The person you have in mind is lost. That’s the picture I’m getting. He believes he is lost in the middle of an impenetrable forest. His head is full of trees. Branches he’s bumping into. Brambles he’s tangled up in. Paths that lead nowhere. Animals that jeer at him and run away. Here and there the glimpse of an elusive maiden, wearing a dress of what appears to be white cheesecloth. I’m getting some insects too, the stinging variety. This is not pleasant. The sun is sinking. The shadows are darkening. Things could hardly be worse.

Then there’s you. Where do you come into it? You’re not one to resist an opportunity, the sort of opportunity he presents. Some would call it meddling, but you think of it as helpfulness. I apologize for being so frank but I’m just the messenger. Here you come, descending in our pinkish cloud, glowing like a low-wattage light bulb or an aquarium in a chintzy bar. Feathers sprout from your shoulders, rays of light shoot out from you, silver-and-gold confetti wafts down from you like metallic dandruff. It does not occur to you that your dress is covered with tiny fish hooks. On some of them scraps of bait are still hanging: cricket wings, worm torsos, old bank deposit slips.

There there, you say. A whisk here, a flick there, with your magic wand – transparent plastic, with a miniature motorcar in it that slides up and down in a sparkly fluid when shaken – and the brambles vanish. The sun reverses direction, the paths straighten out, dawn occurs.

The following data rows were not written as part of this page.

(** ** Tables *)

(** Names and keys are inverse to each other and every column has the same length. *)
Record table_ok (t : FieldTable) : Prop := mkTableOk {
  ok_keys name idx : field_name_keys t !! name = Some idx <-> field_strings t !! idx = Some name;
  ok_bound : (Z.of_nat (length (field_strings t)) <= 65536)%Z
}.

(** Decoding a field changes kinds, versions and string caches, never the names. *)
Definition same_names (t t' : FieldTable) : Prop :=
  field_strings t' = field_strings t /\ field_name_keys t' = field_name_keys t
  /\ requested_fields t' = requested_fields t.

Lemma same_names_refl t : same_names t t.
Proof. done. Qed.

Lemma same_names_trans t1 t2 t3 : same_names t1 t2 -> same_names t2 t3 -> same_names t1 t3.
Proof. unfold same_names. intuition congruence. Qed.

Lemma change_kind_names f t idx : same_names t (change_kind f t idx).
Proof. unfold change_kind. destruct (_ !! idx); [|done]. by destruct (f _). Qed.

Lemma update_value_names t idx c d : same_names t (update_value_for_field t idx c d).1.
Proof.
  unfold update_value_for_field.
  destruct (match ch_value c with Some v => _ | None => _ end) as [b|]; [|done].
  destruct (from_blp_with_str_cache b _) as [v cache]. simpl.
  destruct cache, v; try done; (eapply same_names_trans; [|apply change_kind_names]); done.
Qed.

Lemma decode_scalar_names h t idx c : same_names t (decode_scalar h t idx c).1.1.
Proof.
  unfold decode_scalar, report. pose proof (update_value_names t idx c (ch_datatype c)) as Hn.
  destruct (update_value_for_field _ _ _ _) as [t' [v|e]]; [done|]. by destruct h.
Qed.

Lemma decode_requested_names h t idx c : same_names t (decode_requested h t idx c).1.1.
Proof.
  unfold decode_requested, report. destruct (_ || _); [by destruct h|apply decode_scalar_names].
Qed.

Lemma as_u16_small n : (Z.of_nat n < 65536)%Z -> as_u16 n = n.
Proof. intros Hn. unfold as_u16. rewrite wrap_u_small; lia. Qed.

(** ** The two ways to find requested fields *)

(** What a position contributes: a field index with the subscription data or the
    child it is decoded from. *)
Definition Source : Type := nat * (string + Child).

Definition resolve_entry (sd_index : option nat) (e : Element) (sd : option string) (names : list string)
  (entry : nat * option Child) : option Source :=
  let '(idx, selected_field) := entry in
  if decide (Some (as_u16 idx) = sd_index) then (fun s => (idx, inl s)) <$> sd
  else (fun c => (idx, inr c)) <$>
         match selected_field with
         | Some c => Some c
         | None => names !! idx ≫= elem_get e
         end.

(** The loop over resolved sources. *)
Fixpoint source_loop (handler : bool) (sources : list Source) (t : FieldTable) (rs : Reports)
  (values : list UpdateField) : Extracted :=
  match sources with
  | [] => (t, rs, Ok values)
  | (idx, s) :: sources =>
      let push t rs v :=
        let '(t, values) := push_value t (as_u16 idx) v values in source_loop handler sources t rs values in
      match s with
      | inl s => push t rs (VStr s)
      | inr c =>
          match decode_requested handler t idx c with
          | (t, rs', Ok None) => source_loop handler sources t (rs ++ rs')%list values
          | (t, rs', Ok (Some v)) => push t (rs ++ rs')%list v
          | (t, rs', Err err) => (t, (rs ++ rs')%list, Err err)
          end
      end
  end.

Definition entries (selected : option Selection) (positions : list nat) : Selection :=
  (fun p => match selected with
            | Some fields => default (p, None) (fields !! p)
            | None => (p, None)
            end) <$> positions.

Lemma requested_loop_sources h sdi selected e sd positions t rs values :
  requested_loop h sdi selected e sd positions t rs values
  = source_loop h (omap (resolve_entry sdi e sd (field_strings t)) (entries selected positions)) t rs values.
Proof.
  revert t rs values. induction positions as [|p ps IH]; intros t rs values; [done|].
  cbn [requested_loop entries fmap list_fmap omap list_omap]. fold (entries selected ps).
  destruct (match selected with Some fields => _ | None => _ end) as [idx o]. simpl.
  assert (forall t' rs' v, same_names t t' ->
    (let '(t'', values'') := push_value t' (as_u16 idx) v values in
     requested_loop h sdi selected e sd ps t'' rs' values'')
    = (let '(t'', values'') := push_value t' (as_u16 idx) v values in
       source_loop h (omap (resolve_entry sdi e sd (field_strings t)) (entries selected ps)) t'' rs' values''))
    as Hpush.
  { intros t' rs' v Hn. simpl. rewrite IH.
    by rewrite (proj1 (change_kind_names _ t' (as_u16 idx)) : field_strings (observe_kind t' (as_u16 idx) v) = _),
      (proj1 Hn). }
  case_decide; [destruct sd; simpl; [by apply Hpush|apply IH]|].
  destruct (match o with Some c => Some c | None => _ end) as [c|]; simpl; [|apply IH].
  pose proof (decode_requested_names h t idx c) as Hn.
  destruct (decode_requested h t idx c) as [[t' rs'] [[v|]|err]]; simpl in Hn |- *.
  - by apply Hpush.
  - rewrite IH. by destruct Hn as [-> _].
  - done.
Qed.

(** The children of an SDK sequence have distinct names. *)
Definition distinct_children (e : Element) : Prop := NoDup (ch_name <$> el_children e).

Lemma elem_get_iff e name c :
  distinct_children e -> elem_get e name = Some c <-> c ∈ el_children e /\ ch_name c = name.
Proof.
  unfold distinct_children, elem_get. intros Hd.
  induction (el_children e) as [|x l IH]; simpl; [split; [done|by intros [?%not_elem_of_nil _]]|].
  simpl in Hd. apply NoDup_cons in Hd as [Hx Hd]. specialize (IH Hd). case_bool_decide as Hn.
  - split; [intros [= ->]; split; [left|done]|]. intros [Hin Hc].
    apply elem_of_cons in Hin as [->|Hin]; [done|]. destruct Hx. rewrite Hn, <-Hc.
    by apply list_elem_of_fmap_2.
  - rewrite IH, elem_of_cons. split; [intros [? ?]; auto|]. intros [[->|?] ?]; [done|auto].
Qed.

(** What the selection is made of. *)
Lemma select_children_spec keys sdi e is_ acc sel :
  select_children keys sdi e is_ acc = Some sel ->
  sel = (acc ++ omap (fun i => c ← el_children e !! i; idx ← keys !! ch_name c;
                       if decide (Some idx = sdi) then None else Some (idx, Some c)) is_)%list
  /\ Forall (fun i => is_Some (el_children e !! i)) is_.
Proof.
  revert acc. induction is_ as [|i is_ IH]; intros acc; simpl.
  { intros [= <-]. by rewrite app_nil_r. }
  unfold elem_get_at. destruct (el_indexed e i); [|done].
  destruct (el_children e !! i) as [c|] eqn:Hc; [|done]. simpl.
  destruct (keys !! ch_name c) as [idx|] eqn:Hk; simpl.
  - intros Hs. apply IH in Hs as [-> Hf].
    split; [|constructor; [by rewrite Hc|done]]. case_decide; [done|]. simpl.
    by rewrite <-app_assoc.
  - intros Hs. apply IH in Hs as [-> Hf]. split; [done|]. constructor; [by rewrite Hc|done].
Qed.

Definition child_entry (keys : gmap string nat) (sdi : option nat) (c : Child)
  : option (nat * option Child) :=
  idx ← keys !! ch_name c; if decide (Some idx = sdi) then None else Some (idx, Some c).

Lemma omap_of_fmap {A B C} (g : A -> B) (f : B -> option C) (l : list A) :
  omap f (g <$> l) = omap (fun x => f (g x)) l.
Proof. induction l as [|x l IH]; [done|]. csimpl. by rewrite IH. Qed.

Lemma omap_seq_lookup {A B} (f : A -> option B) (l : list A) :
  omap (fun i => l !! i ≫= f) (seq 0 (length l)) = omap f l.
Proof.
  induction l as [|x l IH]; [done|]. cbn [length seq]. csimpl.
  rewrite <-(fmap_S_seq 0), omap_of_fmap. csimpl. by rewrite IH.
Qed.

(** Entries of the selection: the projected metadata and the requested children. *)
Lemma selection_members st e has sel x :
  select_present_requested_fields st e has = Some sel ->
  x ∈ sel <->
  (has = true /\ x.2 = None /\ subscription_data_index st = Some x.1)
  \/ exists c, c ∈ el_children e /\ field_name_keys (table st) !! ch_name c = Some x.1
       /\ Some x.1 <> subscription_data_index st /\ x.2 = Some c.
Proof.
  unfold select_present_requested_fields. destruct (_ || _); [done|]. destruct (_ || _); [done|].
  intros Hs. apply fmap_Some in Hs as (raw & Hraw & ->).
  apply select_children_spec in Hraw as [-> _].
  rewrite (merge_sort_Permutation selection_le), elem_of_app.
  change (omap _ (seq 0 _)) with
    (omap (fun i => el_children e !! i ≫= child_entry (field_name_keys (table st))
                      (subscription_data_index st)) (seq 0 (length (el_children e)))).
  rewrite omap_seq_lookup, list_elem_of_omap. destruct x as [idx o]. simpl.
  apply Morphisms_Prop.or_iff_morphism.
  - destruct has; [|set_solver]. destruct (subscription_data_index st) as [i|]; [|set_solver].
    rewrite list_elem_of_singleton. naive_solver.
  - unfold child_entry. split.
    + intros (c & Hc & Hx). destruct (_ !! ch_name c) as [i|] eqn:Hk; simpl in Hx; [|done].
      case_decide; [done|]. simplify_eq. eauto 10.
    + intros (c & Hc & Hk & Hne & ->). exists c. split; [done|]. rewrite Hk. simpl.
      by rewrite decide_False.
Qed.

(** ** The selection is the lookup by name *)

Definition before {B} (x y : nat * B) : Prop := x.1 < y.1.

Lemma before_asym {B} (x y : nat * B) : before x y -> before y x -> False.
Proof. unfold before. lia. Qed.

Lemma sorted_omap {B C} (f : nat * B -> option (nat * C)) l :
  (forall x y, f x = Some y -> y.1 = x.1) ->
  StronglySorted before l -> StronglySorted before (omap f l).
Proof.
  intros Hf. induction 1 as [|x l Hs IH Hx]; [constructor|]. csimpl.
  destruct (f x) as [y|] eqn:Hy; [|done]. constructor; [done|].
  apply Forall_forall. intros z (w & Hw & Hz)%list_elem_of_omap. rewrite Forall_forall in Hx.
  unfold before. rewrite (Hf _ _ Hy), (Hf _ _ Hz). by apply Hx.
Qed.

Lemma sorted_le_before {B} (l : list (nat * B)) :
  StronglySorted (fun a b => a.1 <= b.1) l -> NoDup l.*1 -> StronglySorted before l.
Proof.
  induction 1 as [|x l Hs IH Hx]; intros Hd; [constructor|]. csimpl in Hd.
  apply NoDup_cons in Hd as [Hn Hd]. constructor; [auto|].
  rewrite Forall_forall in *. intros y Hy. specialize (Hx y Hy). unfold before.
  destruct (decide (x.1 = y.1)) as [He|]; [|lia]. destruct Hn. rewrite He.
  by apply list_elem_of_fmap_2.
Qed.

Section Selection.
Variable st : SubscriptionState.
Hypothesis Ht : table_ok (table st).
Hypothesis Hsdi : forall i, subscription_data_index st = Some i ->
  i < length (field_strings (table st)).
Let n := length (field_strings (table st)).

Lemma index_u16 i : i < n -> as_u16 i = i.
Proof. intros Hi. apply as_u16_small. pose proof (ok_bound _ Ht). unfold n in Hi. lia. Qed.

Lemma selection_sorted e has sel :
  distinct_children e -> select_present_requested_fields st e has = Some sel ->
  StronglySorted before sel.
Proof.
  unfold select_present_requested_fields. intros Hd. destruct (_ || _); [done|].
  destruct (_ || _); [done|]. intros Hs. apply fmap_Some in Hs as (raw & Hraw & ->).
  apply select_children_spec in Hraw as [-> _].
  change (omap _ (seq 0 _)) with
    (omap (fun i => el_children e !! i ≫= child_entry (field_name_keys (table st))
                      (subscription_data_index st)) (seq 0 (length (el_children e)))).
  rewrite omap_seq_lookup. apply sorted_le_before.
  { apply (StronglySorted_merge_sort selection_le). }
  rewrite (merge_sort_Permutation selection_le), fmap_app. apply NoDup_app. split; [|split].
  - destruct has; [|constructor]. destruct (subscription_data_index st); repeat constructor; set_solver.
  - intros i Hi (x & -> & Hx)%list_elem_of_fmap. apply list_elem_of_omap in Hx as (c & _ & Hx).
    unfold child_entry in Hx. destruct (_ !! ch_name c); simpl in Hx; [|done]. case_decide; [done|].
    simplify_eq/=. destruct has; [|set_solver]. destruct (subscription_data_index st); set_solver.
  - unfold distinct_children in Hd. induction (el_children e) as [|c l IH]; [constructor|].
    csimpl in *. apply NoDup_cons in Hd as [Hc Hd].
    destruct (child_entry _ _ c) as [[i o]|] eqn:He; [|auto]. csimpl. constructor; [|auto].
    intros (x & -> & Hx)%list_elem_of_fmap. apply list_elem_of_omap in Hx as (c' & Hc' & Hx).
    unfold child_entry in He, Hx.
    destruct (_ !! ch_name c) as [j|] eqn:Hk; simpl in He; [|done]. case_decide; [done|].
    destruct (_ !! ch_name c') as [j'|] eqn:Hk'; simpl in Hx; [|done]. case_decide; [done|].
    simplify_eq/=. apply (ok_keys _ Ht) in Hk, Hk'. rewrite Hk in Hk'. simplify_eq.
    destruct Hc. rewrite Hk'. by apply list_elem_of_fmap_2.
Qed.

Voilà! you say. Your debts are paid, your emotional problems are solved, your illnesses are cured. Not only that, but your childhood sorrows – the ones that held you back and bogged you down – they’ve been erased. Now you can get on with it.

He looks at you without gratitude. What is this it I’m supposed to be getting on with? he says.

You don’t know? you ask, with an irritation you try to conceal. I’ve come down into this stupid woodlot, gone to major trouble, cleared away a lifetime of junk for you, and you still don’t know?

You don’t understand much, he says. Why do you think I was lost in the impenetrable forest in the first place?